The growing market in backstreet breeding has led to an increase in police seizures of illegal dogs. The numbers have risen from 40 seizures in 2005-06 to 719 in 2008-09. Meanwhile the number of dogfights reported to the Royal Society for the Prevention of Cruelty to Animals has soared from 24 in 2004 to 328 in 2010.
Harding believes that compulsory microchipping of all dogs would help to curb the trade in aggressive animals.
He would also like to see those convicted of mistreating dogs forced to take mandatory pet training and care classes once any ban on owning animals has expired. “If you’re convicted of a driving offence, you will often have to do a course to ensure that you are ready to drive again. But there is nothing that requires you do a course on how to look after a dog.”
Primary school children could also be instructed on how to approach and care for dogs, he suggests.
The breeding of more aggressive dogs may help to explain a fivefold increase in hospital admissions for dog bites since 1991, with 6,447 suffering injuries last year.

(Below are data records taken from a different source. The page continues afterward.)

(* ===== verification/LoadBalancer.v ===== *)
(** * The RPC load balancer ([rpc/src/load_balancer.rs])

    Two shared variables, the slot of each server and the highest slot, are
    written by one subscription thread per server.  The handling of one slot is
    modelled twice: as one function (what a single thread does), and as three
    atomic steps of an interleaving semantics, one per shared access. *)

From Stdlib Require Import Sorted.
From S2P Require Import Prelude External Instances.
Local Open Scope Z_scope.

Section load_balancer.
Context `{!HashOrder string}.
Variable RpcClient : Type.
(** [RpcClient::new_with_timeout_and_commitment(url, ..)] *)
Variable rpc_client_new : string → RpcClient.

Definition DISCONNECT_WEBSOCKET_TIMEOUT : Z := 30 * nanos_per_sec.
Definition SLOT_QUEUE_CAPACITY : nat := 100.

Record LoadBalancer := {
  server_to_slot : gmap string Z;
  server_to_rpc_client : gmap string RpcClient }.

Definition LoadBalancer_new (servers : list (string * string)) : LoadBalancer :=
  {| server_to_slot := collect_map (map (λ '(_, ws), (ws, 0)) servers);
     server_to_rpc_client :=
       collect_map (map (λ '(rpc_url, ws), (ws, rpc_client_new rpc_url)) servers) |}.

(** [iter().max_by(|l, r| l.value().cmp(r.value()))]: the last of the maxima. *)
Definition max_by_value (l : list (string * Z)) : option (string * Z) :=
  foldl (λ best kv,
    match best with
    | None => Some kv
    | Some b => if kv.2 <? b.2 then Some b else Some kv
    end) None l.

Definition get_highest_slot (lb : LoadBalancer) : Outcome Empty_set (string * Z) :=
  match max_by_value (map_iter (server_to_slot lb)) with
  | Some kv => Done kv
  | None => Panicked "called `Option::unwrap()` on a `None` value"
  end.

Definition rpc_client (lb : LoadBalancer) : Outcome Empty_set RpcClient :=
  '(highest_server, _) ← get_highest_slot lb;
  match server_to_rpc_client lb !! highest_server with
  | Some c => Done c
  | None => Panicked "called `Option::unwrap()` on a `None` value"
  end.

(** ** The subscription threads *)

(** What the threads share: the balancer's slots, the [highest_slot] counter, the
    slots sent downstream, and whether the downstream receiver is there. *)
Record Shared := {
  slots : gmap string Z;
  highest_slot : Z;
  slots_sent : list Z;
  downstream_alive : bool }.

Inductive SlotMessage := SlotUpdate (slot : Z) | Timeout | Disconnected.
Inductive LoopControl := Continue | Break.

(** One [recv_timeout] of the thread subscribed to [websocket_url]: the loop's
    local [last_slot_update], the clock, and what the receive returned. *)
Definition on_message (websocket_url : string) (now : Z) (msg : SlotMessage)
    : Prog (Z * Shared) Empty_set LoopControl :=
  λ '(last_slot_update, sh),
    match msg with
    | SlotUpdate slot =>
        let sh1 := {sh with slots ::= (λ m, <[websocket_url := slot]> m)} in
        let old_slot := highest_slot sh1 in
        let sh2 := {sh1 with highest_slot := Z.max old_slot slot} in
        if old_slot <? slot then
          if downstream_alive sh2
          then (Done Continue, (now, {sh2 with slots_sent ::= (λ l, l ++ [slot])}))
          else (Done Break, (now, sh2))
        else (Done Continue, (now, sh2))
    | Timeout =>
        if DISCONNECT_WEBSOCKET_TIMEOUT <=? now - last_slot_update
        then (Done Break, (last_slot_update, sh))
        else (Done Continue, (last_slot_update, sh))
    | Disconnected => (Done Break, (last_slot_update, sh))
    end.

(** The message loop of one connection, until it breaks. *)
Fixpoint message_loop (websocket_url : string) (msgs : list (Z * SlotMessage))
    : Prog (Z * Shared) Empty_set LoopControl :=
  match msgs with
  | [] => mret Continue
  | (now, msg) :: msgs' =>
      ctl ← on_message websocket_url now msg;
      match ctl with
      | Break => mret Break
      | Continue => message_loop websocket_url msgs'
      end
  end.

(** One turn of the reconnection loop: when it started, and what [slot_subscribe]
    answered, [None] for its error, with what the receives then return until the loop
    over them breaks or finds the exit flag set.  A pause of one second follows. *)
Record Connection := {
  con_started : Z;
  con_answer : option (list (Z * SlotMessage)) }.
Definition slot_subscription (websocket_url : string) (c : Connection)
    : Prog Shared Empty_set unit :=
  λ sh,
    match con_answer c with
    | None => (Done tt, sh)
    | Some msgs =>
        let '(r, (_, sh')) := message_loop websocket_url msgs (con_started c, sh) in
        (_ ← r; mret tt, sh')
    end.

Definition subscription_thread (websocket_url : string) := run_loop (slot_subscription websocket_url).

(** ** The interleaving of the threads *)

(** Where a thread is in the handling of a slot. *)
Inductive Pc := Waiting | Stored (slot : Z) | Notifying (slot : Z).
Record Threads := { shared : Shared; pcs : list (string * Pc) }.

(** One atomic action of the [i]-th thread, that of the server [url]: the insertion into
    [server_to_slot], the [fetch_max], the [send]. *)
Inductive lb_step : Threads → Threads → Prop :=
| step_insert t i url slot :
    pcs t !! i = Some (url, Waiting) → 0 <= slot →
    lb_step t {t with shared ::= (λ sh, {sh with slots ::= (λ m, <[url := slot]> m)});
                      pcs ::= (λ l, <[i := (url, Stored slot)]> l)}
| step_fetch_max t i url slot :
    pcs t !! i = Some (url, Stored slot) →
    lb_step t {t with shared ::= (λ sh, {sh with highest_slot := Z.max (highest_slot sh) slot});
                      pcs ::= (λ l,
                        <[i := (url, if highest_slot (shared t) <? slot
                                     then Notifying slot else Waiting)]> l)}
| step_send t i url slot :
    pcs t !! i = Some (url, Notifying slot) →
    lb_step t {t with shared ::= (λ sh,
                        if downstream_alive sh
                        then {sh with slots_sent ::= (λ l, l ++ [slot])} else sh);
                      pcs ::= (λ l, <[i := (url, Waiting)]> l)}.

Harding himself escaped any injuries during his four-year investigation, which led to the publication of his 2012 book Unleashed: The Phenomenon of Status Dogs and Weapon Dogs.
But did he ever feel afraid during the course of his research?
“I was knocked over a few times by some pretty big dogs and had to terminate quite a few interviews because either the owner or the dog got aggressive, or I got scared,” he says.
As for “devil dogs”, the fault lies not in the animals but in their owners.
“Dogs are really what we make them: it is humans that are responsible for making dogs either sociable or aggressive,” Harding says.